Under federal law, private duty nursing for adults is an optional Medicaid
service. In Fiscal Year 2006- 07, 150 adults received private duty nursing
services at a total cost of $ 23,301,404, or an average cost of $ 155,343
per recipient. From Fiscal Years 2003- 04 to 2006- 07, the number of adults
receiving private duty nursing grew a total of 33%, at an average annual
rate of 10%. The cost of private duty nursing for adults grew 87% between
2004 and 2007, at an average annual rate of 23%. Projections based on
monthly data suggest by Fiscal Year 2011- 12 there may be 375 adult
private duty recipients at a total annual cost of $ 61,540,786.

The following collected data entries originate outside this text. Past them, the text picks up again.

(* ===== verification/Ladders.v ===== *)
(** [services/orderbook/src/ladders.rs]: the router's ladders of a market,
    built from its live book, and their well-formedness, which is what the
    planner asks of them. *)

From S2P Require Import Prelude F64 BTreeMap RustStr ExchangeTypes Book BookMatch BookInv BookOps Router RouterTheorems.

Definition BPS_DENOM : Z := 10000.

Definition fee_keep (m : Market) : Z := u64_sub BPS_DENOM (Z.min (current_fee_bps m) BPS_DENOM).

Definition bid_segment (m : Market) (o : RestingOrder) : LiquiditySegment :=
  mkSegment (ro_digest o) (available_base o)
    (u64_saturating_mul (u64_saturating_mul (ro_price_ticks o) (tick_size m)) (fee_keep m))
    (u64_saturating_mul (lot_size m) BPS_DENOM).

(** [None]: division by a zero lot size. *)
Definition ask_segment (m : Market) (o : RestingOrder) : option LiquiditySegment :=
  q ← checked_div (u128_mul (u128_mul (available_base o) (ro_price_ticks o)) (tick_size m)) (lot_size m);
  Some (mkSegment (ro_digest o) (wrap64 q)
    (u64_saturating_mul (lot_size m) (fee_keep m))
    (u64_saturating_mul (u64_saturating_mul (ro_price_ticks o) (tick_size m)) BPS_DENOM)).

(** The loop over the sorted orders: both vectors, in push order. *)
Fixpoint collect_segments (m : Market) (orders : list RestingOrder)
    (base_to_quote quote_to_base : list LiquiditySegment)
    : option (list LiquiditySegment * list LiquiditySegment) :=
  match orders with
  | [] => Some (base_to_quote, quote_to_base)
  | o :: orders' =>
      match ro_side o with
      | Bid => collect_segments m orders' (base_to_quote ++ [bid_segment m o]) quote_to_base
      | Ask =>
          s ← ask_segment m o;
          collect_segments m orders' base_to_quote (quote_to_base ++ [s])
      end
  end.

Definition by_price (o1 o2 : RestingOrder) : bool := ro_price_ticks o1 <=? ro_price_ticks o2.

Definition router_orders (b : Book) : list RestingOrder :=
  sort_by by_price (List.filter (λ o, 0 <? available_base o) (iter_orders b)).

Definition ladders_for_market (m : Market) (b : Book) : option (list HopLadder) :=
  '(base_to_quote, quote_to_base) ← collect_segments m (router_orders b) [] [];
  let base_to_quote := reverse base_to_quote in
  Some ((if bool_decide (base_to_quote = []) then []
         else [mkLadder (m_registry_id m) (base m) (quote m) base_to_quote]) ++
        (if bool_decide (quote_to_base = []) then []
         else [mkLadder (m_registry_id m) (quote m) (base m) quote_to_base])).

(** * Well-formedness *)

(** A market on which the segments' rates are positive. *)
Definition tradable (m : Market) : Prop :=
  market_wf m ∧ 0 < tick_size m ∧ 0 < lot_size m ∧ current_fee_bps m < BPS_DENOM.

Definition on_side (s : Side) (os : list RestingOrder) : list RestingOrder :=
  List.filter (λ o, bool_decide (ro_side o = s)) os.

(** The ask segment when the lot size is not zero. *)
Definition ask_segment' (m : Market) (o : RestingOrder) : LiquiditySegment :=
  mkSegment (ro_digest o)
    (wrap64 (u128_mul (u128_mul (available_base o) (ro_price_ticks o)) (tick_size m) / lot_size m))
    (u64_saturating_mul (lot_size m) (fee_keep m))
    (u64_saturating_mul (u64_saturating_mul (ro_price_ticks o) (tick_size m)) BPS_DENOM).

Lemma ask_segment_Some m o : lot_size m ≠ 0 → ask_segment m o = Some (ask_segment' m o).
Proof. intros H. unfold ask_segment, checked_div. by rewrite (proj2 (Z.eqb_neq _ _) H). Qed.

Lemma collect_segments_Some m os : ∀ bq qb,
  lot_size m ≠ 0 →
  collect_segments m os bq qb =
    Some (bq ++ (bid_segment m <$> on_side Bid os), qb ++ (ask_segment' m <$> on_side Ask os)).
Proof.
  induction os as [|o os IH]; intros bq qb Hl; simpl; [by rewrite !app_nil_r|].
  unfold on_side. simpl. destruct (ro_side o); simpl.
  - rewrite IH by done. by rewrite <- app_assoc.
  - rewrite ask_segment_Some by done. cbn [mbind option_bind]. rewrite IH by done. by rewrite <- app_assoc.
Qed.

Lemma satmul_pos a b : 0 < a → 0 < b → 0 < u64_saturating_mul a b ≤ u64_max.
Proof. intros. unfold u64_saturating_mul. split; [|apply Z.le_min_r]. apply Z.min_glb_lt; [nia|done]. Qed.

Section ladders.
Context {b : Book} (Hb : book_ok b) {m : Market} (Hm : tradable m).
(** Prices at rest are positive, as [price_and_size] makes them. *)
Context (Hprices : ∀ o, o ∈ iter_orders b → 0 < ro_price_ticks o).

Lemma fee_keep_pos : 0 < fee_keep m.
Proof.
  destruct Hm as ((_ & _ & _ & Hf) & _ & _ & Hlt). unfold fee_keep, u64, BPS_DENOM in *.
  rewrite u64_sub_small; [|unfold u64, u64_max]; lia.
Qed.

Lemma router_orders_elem o : o ∈ router_orders b ↔ o ∈ iter_orders b ∧ 0 < available_base o.
Proof. unfold router_orders. rewrite elem_of_sort_by, elem_of_bfilter. by rewrite Z.ltb_lt. Qed.

Lemma NoDup_filter_fmap (f : RestingOrder → bool) os :
  NoDup (ro_digest <$> os) → NoDup (ro_digest <$> List.filter f os).
Proof.
  induction os as [|o os IH]; simpl; [done|]. rewrite NoDup_cons. intros [Hn Hd].
  destruct (f o); simpl; [|auto]. apply NoDup_cons. split; [|auto].
  intros (o' & E & [Ho' _]%elem_of_bfilter)%list_elem_of_fmap. apply Hn. rewrite E. by apply list_elem_of_fmap_2.
Qed.

Lemma router_orders_NoDup s : NoDup (ro_digest <$> on_side s (router_orders b)).
Proof.
  apply NoDup_filter_fmap. unfold router_orders. rewrite sort_by_perm.
  by apply NoDup_filter_fmap, iter_orders_NoDup.
Qed.

Lemma bid_segment_wf o : o ∈ router_orders b → seg_wf (bid_segment m o).
Proof.
  intros [Hin Hav]%router_orders_elem. pose proof fee_keep_pos. specialize (Hprices o Hin).
  destruct Hm as (_ & Ht & Hl & _). unfold seg_wf. simpl. split; [apply u64_sub_range|].
  split; apply satmul_pos; [apply satmul_pos|..]; done.
Qed.

Lemma ask_segment_wf o : o ∈ router_orders b → seg_wf (ask_segment' m o).
Proof.
  intros [Hin Hav]%router_orders_elem. pose proof fee_keep_pos. specialize (Hprices o Hin).
  destruct Hm as (_ & Ht & Hl & _). unfold seg_wf. simpl. split; [apply wrap64_range|].
  split; apply satmul_pos; [done|done|apply satmul_pos|]; done.
Qed.

(** Sorted by price, in the sense of the sort. *)
Lemma on_side_sorted s : StronglySorted (λ o1 o2, ro_price_ticks o1 ≤ ro_price_ticks o2) (on_side s (router_orders b)).
Proof.
  assert (StronglySorted (λ o1 o2, by_price o1 o2 = true) (router_orders b)) as H.
  { apply sort_by_sorted; unfold by_price; intros; lia. }
  unfold on_side. induction H as [|o l Hl IH Ho]; simpl; [constructor|]. case_bool; [|done].
  constructor; [done|]. apply Forall_forall. intros o' [Ho' _]%elem_of_bfilter.
  rewrite Forall_forall in Ho. specialize (Ho o' Ho'). unfold by_price in Ho. lia.
Qed.

Lemma segment_ladder_wf mk f t (seg : RestingOrder → LiquiditySegment) os :
  (∀ o, sg_digest (seg o) = ro_digest o) → NoDup (ro_digest <$> os) →
  (∀ o, o ∈ os → seg_wf (seg o)) → ladder_wf (mkLadder mk f t (seg <$> os)).
Proof.
  intros Hd Hnd Hwf. split; simpl.
  - apply Forall_fmap, Forall_forall. auto.
  - rewrite <- list_fmap_compose. by rewrite (list_fmap_ext _ ro_digest os) by (intros; apply Hd).
Qed.

Lemma on_side_elem s o : o ∈ on_side s (router_orders b) → o ∈ router_orders b.
Proof. by intros [? _]%elem_of_bfilter. Qed.
End ladders.

(** C19: The ladders of a market are what the planner needs: on a tradable
    market they always exist and are well formed; the bid ladder lists one
    segment per available bid by decreasing price with exactly the base
    available, the ask ladder one per available ask by increasing price, and
    a side with nothing available has no ladder. *)
Theorem ladders_for_market_wf m b :
  book_ok b → tradable m → (∀ o, o ∈ iter_orders b → 0 < ro_price_ticks o) →
  ∃ bs as_ ls, ladders_for_market m b = Some ls ∧ Forall ladder_wf ls ∧
    (∀ o, o ∈ bs ↔ get b (ro_digest o) = Some o ∧ ro_side o = Bid ∧ 0 < available_base o) ∧
    (∀ o, o ∈ as_ ↔ get b (ro_digest o) = Some o ∧ ro_side o = Ask ∧ 0 < available_base o) ∧
    StronglySorted (λ o1 o2, ro_price_ticks o1 ≤ ro_price_ticks o2) (reverse bs) ∧
    StronglySorted (λ o1 o2, ro_price_ticks o1 ≤ ro_price_ticks o2) as_ ∧
    ls = (if bool_decide (bs = []) then []
          else [mkLadder (m_registry_id m) (base m) (quote m) (bid_segment m <$> bs)]) ++
         (if bool_decide (as_ = []) then []
          else [mkLadder (m_registry_id m) (quote m) (base m) (ask_segment' m <$> as_)]).
Proof.
  intros Hb Hm Hp. pose proof Hm as (_ & _ & Hl & _).
  exists (reverse (on_side Bid (router_orders b))), (on_side Ask (router_orders b)). eexists.
  unfold ladders_for_market. rewrite collect_segments_Some by lia. cbn [mbind option_bind app].
  assert (∀ (f : RestingOrder → LiquiditySegment) os, bool_decide (f <$> os = []) = bool_decide (os = [])) as Hnil.
  { intros f os. apply bool_decide_ext. split; [apply fmap_nil_inv|by intros ->]. }
  rewrite <- fmap_reverse, !Hnil. split; [reflexivity|].
  assert (∀ s o, o ∈ on_side s (router_orders b) ↔
    get b (ro_digest o) = Some o ∧ ro_side o = s ∧ 0 < available_base o) as Helem.
  { intros s o. unfold on_side.
    rewrite elem_of_bfilter, router_orders_elem, (iter_orders_get b o Hb), bool_decide_eq_true. tauto. }
  split; [|split_and!].
  - apply Forall_app. split; case_bool_decide; try apply Forall_nil; try done; apply Forall_singleton.
    + apply segment_ladder_wf; [done| |].
      * rewrite (reverse_Permutation (on_side _ _)). by apply router_orders_NoDup.
      * intros o Ho%elem_of_reverse%on_side_elem. by apply (bid_segment_wf Hm Hp).
    + apply segment_ladder_wf; [done|by apply router_orders_NoDup|].
      intros o Ho%on_side_elem. by apply (ask_segment_wf Hm Hp).
  - intros o. rewrite elem_of_reverse. apply Helem.
  - apply Helem.
  - rewrite reverse_involutive. apply on_side_sorted.
  - apply on_side_sorted.
  - done.
Qed.

Definition demo_bid (d n p : Z) : RestingOrder := mkResting (mkDigest [d]) (mkSuiAddress [d]) Bid p n 0 d.
Definition demo_mkt : Market := mkMarket (str "B/Q") (mkSuiAddress [7]) (str "B") (str "Q") 1000 100 1000000 25.
Definition demo_bids : Book := rest (rest (Book_new demo_mkt) (demo_bid 1 1000 5)) (demo_bid 2 500 6).

Lemma demo_bids_ok : book_ok demo_bids.
Proof.
  assert (∀ d n p, 0 < n ≤ u64_max → live (demo_bid d n p)) as Hlive by (unfold live, order_ok; simpl; lia).
  assert (book_ok (Book_new demo_mkt)) as H0.
  { split; [intros []; apply bt_wf_nil|by intros []..|]. intros d s p. simpl. by rewrite lookup_empty. }
  assert (book_ok (rest (Book_new demo_mkt) (demo_bid 1 1000 5))) as H1.
  { apply (rest_inv H0); [apply Hlive; unfold u64_max; lia|reflexivity]. }
  apply (rest_inv H1); [apply Hlive; unfold u64_max; lia|vm_compute; reflexivity].
Qed.

Lemma ladders_for_market_wf_witness :
  ∃ ls, ladders_for_market demo_mkt demo_bids = Some ls ∧ Forall ladder_wf ls ∧ length ls = 1%nat.
Proof.
  destruct (ladders_for_market_wf demo_mkt demo_bids demo_bids_ok) as (bs & as_ & ls & H & Hwf & _).
  - split; [split_and!; split; vm_compute; discriminate|]. vm_compute. done.
  - intros o Ho. apply list_elem_of_In in Ho. vm_compute in Ho.
    destruct Ho as [<-|[<-|[]]]; reflexivity.
  - exists ls. split; [exact H|]. split; [exact Hwf|]. vm_compute in H. injection H as <-. reflexivity.
Defined.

Twenty states pay for private duty nursing for adults under their state
Medicaid plans. Of those 20 states, North Carolina and North Dakota are
the only states that do not set limits on the benefit. Several states limit the
number of service hours recipients can receive, require the presence of a
willing and capable caregiver, and/ or require the patient to be dependent
on medical technology.
Fifteen states limit private duty nursing services for adults through Medicaid
waivers targeted to certain subgroups ( e. g., individuals dependent on
medical technology). The remaining 15 states do not pay for private duty
nursing services for adults.
Federal law requires all states to provide private duty nursing to Medicaid-eligible
children under age 21. In North Carolina, children receive private
duty nursing under the state Medicaid plan and continuous skilled nursing
under Medicaid’s Community Alternatives Program for Children ( CAP/ C)
waiver, which is tailored to medically fragile children and their families.

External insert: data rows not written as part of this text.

(** On conflict the inserted columns are overwritten and the others kept. *)
Definition upsert_market (m : Market) : sto unit :=
  row ← sto_lift (market_row m Deployments);
  _ ← conn;
  execute (λ t,
    let row' := match exchange_markets t !! nm_registry_id row with
                | Some old => mkMarketRow row (mr_enabled old) (mr_paused old)
                | None => new_market_row row
                end in
    set_markets (<[nm_registry_id row := row']> (exchange_markets t)) t).

Definition insert_discovered_market (m : Market) : sto bool :=
  row ← sto_lift (market_row m Discovered);
  _ ← conn;
  old ← query (λ t, exchange_markets t !! nm_registry_id row);
  match old with
  | Some _ => mret false
  | None =>
      _ ← execute (λ t,
        set_markets (<[nm_registry_id row := new_market_row row]> (exchange_markets t)) t);
      mret true
  end.

Definition is_stale (current_ids : list SuiAddress) (id : SuiAddress) (r : MarketRow) : bool :=
  mr_enabled r && bool_decide (nm_source (mr_values r) = Deployments) && bool_decide (id ∉ current_ids).

Definition disable_markets_absent_from (current_ids : list SuiAddress) : sto Z :=
  _ ← conn;
  n ← query (λ t, Z.of_nat (length (List.filter (λ p, is_stale current_ids p.1 p.2)
                                      (map_to_list (exchange_markets t)))));
  _ ← execute (λ t, set_markets (map_imap (λ id r,
        Some (if is_stale current_ids id r then mkMarketRow (mr_values r) false (mr_paused r) else r))
        (exchange_markets t)) t);
  mret n.

(** Text order, by code point. *)
Fixpoint str_le (a b : rstring) : bool :=
  match a, b with
  | [], _ => true
  | _ :: _, [] => false
  | x :: a', y :: b' => (x <? y) || ((x =? y) && str_le a' b')
  end.

Definition row_market (r : MarketRow) : Market :=
  let v := mr_values r in
  mkMarket (nm_symbol v) (nm_registry_id v) (nm_base v) (nm_quote v) (i64_as_u64 (nm_tick_size v))
    (i64_as_u64 (nm_min_size v)) (i64_as_u64 (nm_lot_size v)) (i64_as_u64 (nm_current_fee_bps v)).

Definition enabled_markets : sto (list (Market * bool)) :=
  _ ← conn;
  query (λ t, (λ r, (row_market r, mr_paused r)) <$>
    sort_by (λ r1 r2, str_le (nm_symbol (mr_values r1)) (nm_symbol (mr_values r2)))
      (List.filter mr_enabled ((map_to_list (exchange_markets t)).*2))).

Definition get_enabled_market (registry_id : SuiAddress) : sto (option (Market * bool)) :=
  ms ← enabled_markets;
  mret (List.find (λ mp, bool_decide (m_registry_id mp.1 = registry_id)) ms).

Definition update_market (id : SuiAddress) (f : MarketRow → MarketRow) (t : Tables) : Tables :=
  set_markets (alter f id (exchange_markets t)) t.

Definition set_market_paused (registry_id : SuiAddress) (paused : bool) : sto unit :=
  _ ← conn;
  execute (update_market registry_id (λ r, mkMarketRow (mr_values r) (mr_enabled r) paused)).

Definition set_nm_fee (fee : Z) (v : NewMarket) : NewMarket :=
  mkNewMarket (nm_registry_id v) (nm_symbol v) (nm_base v) (nm_quote v) (nm_tick_size v)
    (nm_min_size v) (nm_lot_size v) fee (nm_source v).

Definition set_market_fee (registry_id : SuiAddress) (fee_bps : Z) : sto unit :=
  fee ← sto_lift (to_i64 fee_bps);
  _ ← conn;
  execute (update_market registry_id
    (λ r, mkMarketRow (set_nm_fee fee (mr_values r)) (mr_enabled r) (mr_paused r))).

Definition enabled_market_ids : sto (list SuiAddress) :=
  _ ← conn;
  query (λ t, (List.filter (λ p, mr_enabled p.2) (map_to_list (exchange_markets t))).*1).

(** * Orders *)

Definition stored_order (r : OrderRow) : StoredOrder :=
  let v := or_values r in
  mkStoredOrder (no_digest v) (no_order_json v) (no_side v) (i64_as_u64 (no_price_ticks v))
    (i64_as_u64 (or_filled_taker r)) (or_status r).

Definition new_order (digest : Digest) (signed : SignedOrder) (side : Side) (price_ticks : Z)
    (order_bytes : list Z) : result StoreError NewOrder :=
  let o := order signed in
  price ← to_i64 price_ticks;
  salt ← to_i64 (salt o);
  expiry ← to_i64 (expiry_ms o);
  taker_amount ← to_i64 (taker_amount o);
  maker_amount ← to_i64 (maker_amount o);
  Ok (mkNewOrder digest (registry_id signed) (maker o) (maker_manager_id o) (maker_token o)
        side price salt expiry taker_amount maker_amount signed order_bytes).

Definition order_row (d : Digest) (t : Tables) : option OrderRow :=
  List.find (λ r, bool_decide (or_digest r = d)) (exchange_orders t).

(** The primary key, the foreign key to the market, and the insertion. *)
Definition insert_order (digest : Digest) (signed : SignedOrder) (side : Side) (price_ticks : Z)
    (order_bytes : list Z) : sto unit :=
  v ← sto_lift (new_order digest signed side price_ticks order_bytes);
  _ ← conn;
  t ← query id;
  if bool_decide (is_Some (order_row digest t)) then sto_fail (Diesel UniqueViolation)
  else if bool_decide (exchange_markets t !! no_registry_id v = None) then
    sto_fail (Diesel ForeignKeyViolation)
  else execute (λ t, set_orders (exchange_orders t ++ [mkOrderRow v 0 OPEN]) t).

Definition get_order (digest : Digest) : sto (option StoredOrder) :=
  _ ← conn;
  query (λ t, stored_order <$> order_row digest t).

Definition is_open (r : OrderRow) : bool := bool_decide (or_status r = OPEN).

Definition open_orders (registry_id : SuiAddress) : sto (list StoredOrder) :=
  _ ← conn;
  query (λ t, stored_order <$>
    List.filter (λ r, bool_decide (no_registry_id (or_values r) = registry_id) && is_open r)
      (exchange_orders t)).

Definition open_orders_by_manager (manager_id : SuiAddress) : sto (list StoredOrder) :=
  _ ← conn;
  query (λ t, stored_order <$>
    List.filter (λ r, bool_decide (no_manager_id (or_values r) = manager_id) && is_open r)
      (exchange_orders t)).

(** [UPDATE exchange_orders SET ... WHERE digest = d]. *)
Definition update_order (d : Digest) (f : OrderRow → OrderRow) (t : Tables) : Tables :=
  set_orders ((λ r, if bool_decide (or_digest r = d) then f r else r) <$> exchange_orders t) t.

Definition set_order_status (digest : Digest) (status : OrderStatus) : sto unit :=
  _ ← conn;
  execute (update_order digest (set_or_status status)).

Definition max_of (l : list Z) : option Z :=
  foldr (λ v acc, Some (match acc with Some m => Z.max v m | None => v end)) None l.

Definition maker_orders (registry_id maker : SuiAddress) (t : Tables) : list OrderRow :=
  List.filter (λ r, bool_decide (no_registry_id (or_values r) = registry_id)
                    && bool_decide (no_maker (or_values r) = maker)) (exchange_orders t).

Definition max_salt (registry_id maker : SuiAddress) : sto (option Z) :=
  _ ← conn;
  query (λ t, i64_as_u64 <$>
    max_of ((λ r, no_salt (or_values r)) <$> maker_orders registry_id maker t)).

Definition commits (manager_id : SuiAddress) (maker_token : rstring) (r : OrderRow) : bool :=
  bool_decide (no_manager_id (or_values r) = manager_id)
  && bool_decide (no_maker_token (or_values r) = maker_token) && is_open r.

(** What an order still commits of its maker token. *)
Definition row_commitment (r : OrderRow) : Z :=
  let m := i64_as_u64 (no_maker_amount (or_values r)) in
  let t := i64_as_u64 (no_taker_amount (or_values r)) in
  let f := i64_as_u64 (or_filled_taker r) in
  let paid_out := muldiv_floor f m (Z.max t 1) in
  u64_saturating_sub m paid_out.

Definition open_commitment (manager_id : SuiAddress) (maker_token : rstring) : sto Z :=
  _ ← conn;
  query (λ t, foldl (λ total r, u64_saturating_add total (row_commitment r)) 0
    (List.filter (commits manager_id maker_token) (exchange_orders t))).

(** The JSON objects the API lists: digest, order, status and fill. *)
Definition orders_by_account (maker : SuiAddress)
    : sto (list (Digest * SignedOrder * OrderStatus * Z)) :=
  _ ← conn;
  query (λ t, (λ r, (or_digest r, no_order_json (or_values r), or_status r, or_filled_taker r)) <$>
    take 500 (reverse (List.filter (λ r, bool_decide (no_maker (or_values r) = maker))
                         (exchange_orders t)))).

(** * Fills *)

Definition fill_id (f : NewFill) : rstring * Z := (nf_tx_digest f, nf_event_seq f).

Definition has_fill (i : rstring * Z) (t : Tables) : bool :=
  existsb (λ f, bool_decide (fill_id f = i)) (exchange_fills t).

(** The two updates of the order the fill names. *)
Definition advance_order (fill : NewFill) (t : Tables) : Tables :=
  match order_row (nf_digest fill) t with
  | None => t
  | Some row =>
      let new_filled := Z.max (or_filled_taker row) (nf_filled_total fill) in
      let t1 := update_order (nf_digest fill) (set_or_filled new_filled) t in
      if no_taker_amount (or_values row) <=? new_filled then
        update_order (nf_digest fill) (set_or_status FILLED) t1
      else t1
  end.

(** One transaction: it inserts the fill and advances the order, or neither. *)
Definition apply_fill (fill : NewFill) : sto bool :=
  _ ← conn;
  dup ← query (has_fill (fill_id fill));
  if (dup : bool) then mret false else
  _ ← execute (λ t, advance_order fill (set_fills (exchange_fills t ++ [fill]) t));
  mret true.

(** [ORDER BY timestamp_ms DESC LIMIT n]. *)
Definition newest_first (limit : nat) (l : list NewFill) : list NewFill :=
  take limit (sort_by (λ f g, nf_timestamp_ms g <=? nf_timestamp_ms f) l).

Definition recent_trades (registry_id : SuiAddress) (limit : nat) : sto (list NewFill) :=
  _ ← conn;
  query (λ t, newest_first limit
    (List.filter (λ f, bool_decide (nf_registry_id f = registry_id)) (exchange_fills t))).

Definition fills_by_account (addr : SuiAddress) : sto (list NewFill) :=
  _ ← conn;
  query (λ t, newest_first 500
    (List.filter (λ f, bool_decide (nf_maker f = addr) || bool_decide (nf_taker f = addr))
       (exchange_fills t))).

Continuous skilled nursing under the waiver is subject to budget limits,
thereby allowing the state to meet the cost neutrality requirements of the
waiver.
The North Carolina General Assembly should direct the Division of Medical
Assistance to
• adopt one or more of the cost- containment mechanisms used by
other states for its private duty nursing benefit for adults; and
• modify the CAP/ C waiver to encourage use of the waiver program
by children in need of continuous skilled nursing.